How much do you charge for Commercial Property services?
The Gorvins Commercial Property team covers a wide range of real estate services. Depending on the service you require will determine the cost e.g. a lease agreement will be a different cost to a commercial property purchase. Please contact us on 0161 930 5151 to discuss your requirements.
Do I need to pay Stamp Duty on Commercial Properties?
If you’re purchasing commercial property and the cost is between £150,000 and £250,000, Stamp Duty of 1% is charged on the whole of the purchase price. This increases to 3% of the total purchase price if the cost of the property is between £250,000 and £500,000. 4% is charged on commercial properties costing £500,000 or more.
If you’re leasing your property, the amount of SDLT depends on how long your lease is and the amount of rent you’ll pay per year. Our commercial property solicitors can calculate your exposure to SDLT before you sign your lease so you know what is payable from the outset.
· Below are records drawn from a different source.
(** * Escalation signal detection and correlation engine

    A shallow embedding of
    [devops_incident_suite/agents/predictive_risk.py] and
    [devops_incident_suite/agents/root_cause.py], with the properties of
    its specification, and further properties of the code, stated and
    proved over the embedding.

    Modelling conventions.
    - A Python [str] is a [string] of ASCII characters; the [str] methods
      and the regular expression classes are the ASCII ones, and a
      character above 127 is carried along unchanged.
    - A log entry is a [dict]; the five keys the code reads are the fields
      of [LogRecord], each an [option] ([None] when the key is absent), and
      [e.get(k, d)] is [default d (k e)].
    - A [datetime] without time zone and with whole seconds is the number
      of seconds on the time line, a [Z]; [total_seconds()] of a difference
      is the difference.
    - [datetime.strptime] at the format of the source is a parameter of
      the development ([None] stands for [ValueError]); [strptime_iso] is
      an instance for the zero-padded form.
    - A [dict] that is iterated is an association list in insertion order;
      a [set] of integers is a [gset].
    - A Python exception that can leave a function is a [Raise] of the
      [result] monad. Limits of the interpreter (recursion depth, memory)
      are not modelled.
    - A [float] read off a run of digits is a whole number or [inf]; it is
      carried as that number, with the rounding of [float()] and the text
      of [repr] written out.
    - The run of an agent is its output, an exception, or its one call of
      the collaborator: the data the prompt renders ([json.dumps] of the
      signals, or of the candidates and the first issues) and what the
      agent makes of the reply. The text of the prompt is not modelled.
    - The order in which a [set] of service names is iterated is a
      parameter of the run. *)

From Stdlib Require Import ZArith Ascii String List Sorted Permutation Lia.
From Stdlib Require Import DecimalString.
From stdpp Require Import base decidable option list sorting strings gmap sets.
From Equations Require Import Equations.

#[local] Open Scope Z_scope.
#[local] Set Warnings "-clear-no-such-hyp".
Can I end my commercial lease agreement early?
A lease is a legally binding contract, drawn up to protect both you and your landlord. If you don’t have a commercial lease break clause in your tenancy agreement, you can ‘sell’ your lease or surrender your lease to the landlord. Both options may have financial repercussions for you, so speak to our commercial property lawyers about your personal circumstances.
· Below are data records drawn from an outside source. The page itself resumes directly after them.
(** ** White space strings *)

Lemma white_space_app a b : white_space a -> white_space b -> white_space (a ++ b).
Proof.
  induction 1 as [|enc rest Henc Hrest IH]; intros Hb; [exact Hb|].
  rewrite <- app_assoc. apply white_space_cons; [exact Henc | by apply IH].
Qed.

Lemma white_space_one enc : In enc space_encodings -> white_space enc.
Proof.
  intros H. rewrite <- (app_nil_r enc). apply white_space_cons; [exact H|constructor].
Qed.

Lemma enc_nonempty enc : In enc space_encodings -> enc ≠ [].
Proof. intros H. destruct (enc_first _ H) as (c & t & -> & _). done. Qed.

(** A white space string is empty or starts with a byte that is no
    continuation byte and, when ASCII, an ASCII space. *)
Lemma white_space_head s :
  white_space s ->
  s = []
  \/ exists c t,
       s = c :: t
       /\ utf8_alt.cont (byte_val c) = false
       /\ (byte_val c < 0x80 -> strings.asciiSpace (byte_val c) = true).
Proof.
  destruct 1 as [|enc rest Henc Hrest]; [by left|]. right.
  destruct (enc_first _ Henc) as (c & t & -> & Hc & Hascii & _).
  exists c, (t ++ rest). split; [reflexivity|]. split; [exact Hc|].
  intros Hlt. by apply Hascii.
Qed.

Lemma ascii_space_enc c :
  byte_val c < 0x80 -> strings.asciiSpace (byte_val c) = true ->
  In [c] space_encodings.
Proof.
  intros Hc Hs. apply is_space_code_In, space1.
  - pose proof (byte_val_range c). lia.
  - revert Hs. unfold strings.asciiSpace, unicode.IsSpace, unicode.MaxLatin1.
    pose proof (byte_val_range c).
    split_comparisons; cbn; done.
Qed.

(** ** [TrimLeftFunc] and [TrimRightFunc] with [unicode.IsSpace] *)

#[local] Abbreviation IsSpace := unicode.IsSpace.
Can Gorvins act for landlords in commercial lease negotiations?
Yes, we can act for both landlords and potential leaseholders in lease negotiations. Contact our commercial property team to discuss your options.
What is a break clause and what should I look for?
A break clause is an option for you and/or the landlord to terminate the lease early. For example, you might negotiate a 20 year lease on the premises, but with the option to terminate the lease after four years if you choose to.
Key considerations include:
- Whether the break clause gives you the flexibility you want. In the example above, after four years you will no longer have the right to break the lease for the remaining sixteen years.
- What notice you need to give if you want to exercise your right to terminate the lease.
- Whether there are any penalties attached to exercising the break – for example, a break payment.
- Whether there are any other conditions attached. Commonly, leases give the landlord the right to refuse to allow the break if you are in breach of the lease in any way, however minor.
You should be wary of any break clause in favour of the landlord, which could allow the landlord to terminate the lease early against your wishes.
At what point in the negotiation does the deal become legally binding?
All aspects of the deal will remain negotiable until you exchange contracts. At that point, the contract is binding on both you and the landlord. You pay Stamp Duty Land Tax and other fees, including any land registry fees, at the completion date when you take over the premises. If the premises are ready to be occupied straight away you may enter into a new lease without any prior contract.
How do rent reviews work?
Rather than setting a fixed rent for the entire term of the lease, most leases (particularly longer leases) include rent reviews which allow the rent to be adjusted periodically. The terms of the lease will set out how the rent reviews work, including when rent reviews will take place (eg every three years) and how the new rent will be calculated. The lease will usually also specify what notice the landlord must give you of the new rent and how disagreements will be resolved.
Most leases base the new rent on the ‘open market rental value’ at the date of the rent review – ie the rent the landlord could reasonably expect to receive if the premises were leased on that date to a third party, on similar terms to those in your lease. Some leases link the new rent instead to the Retail Price Index.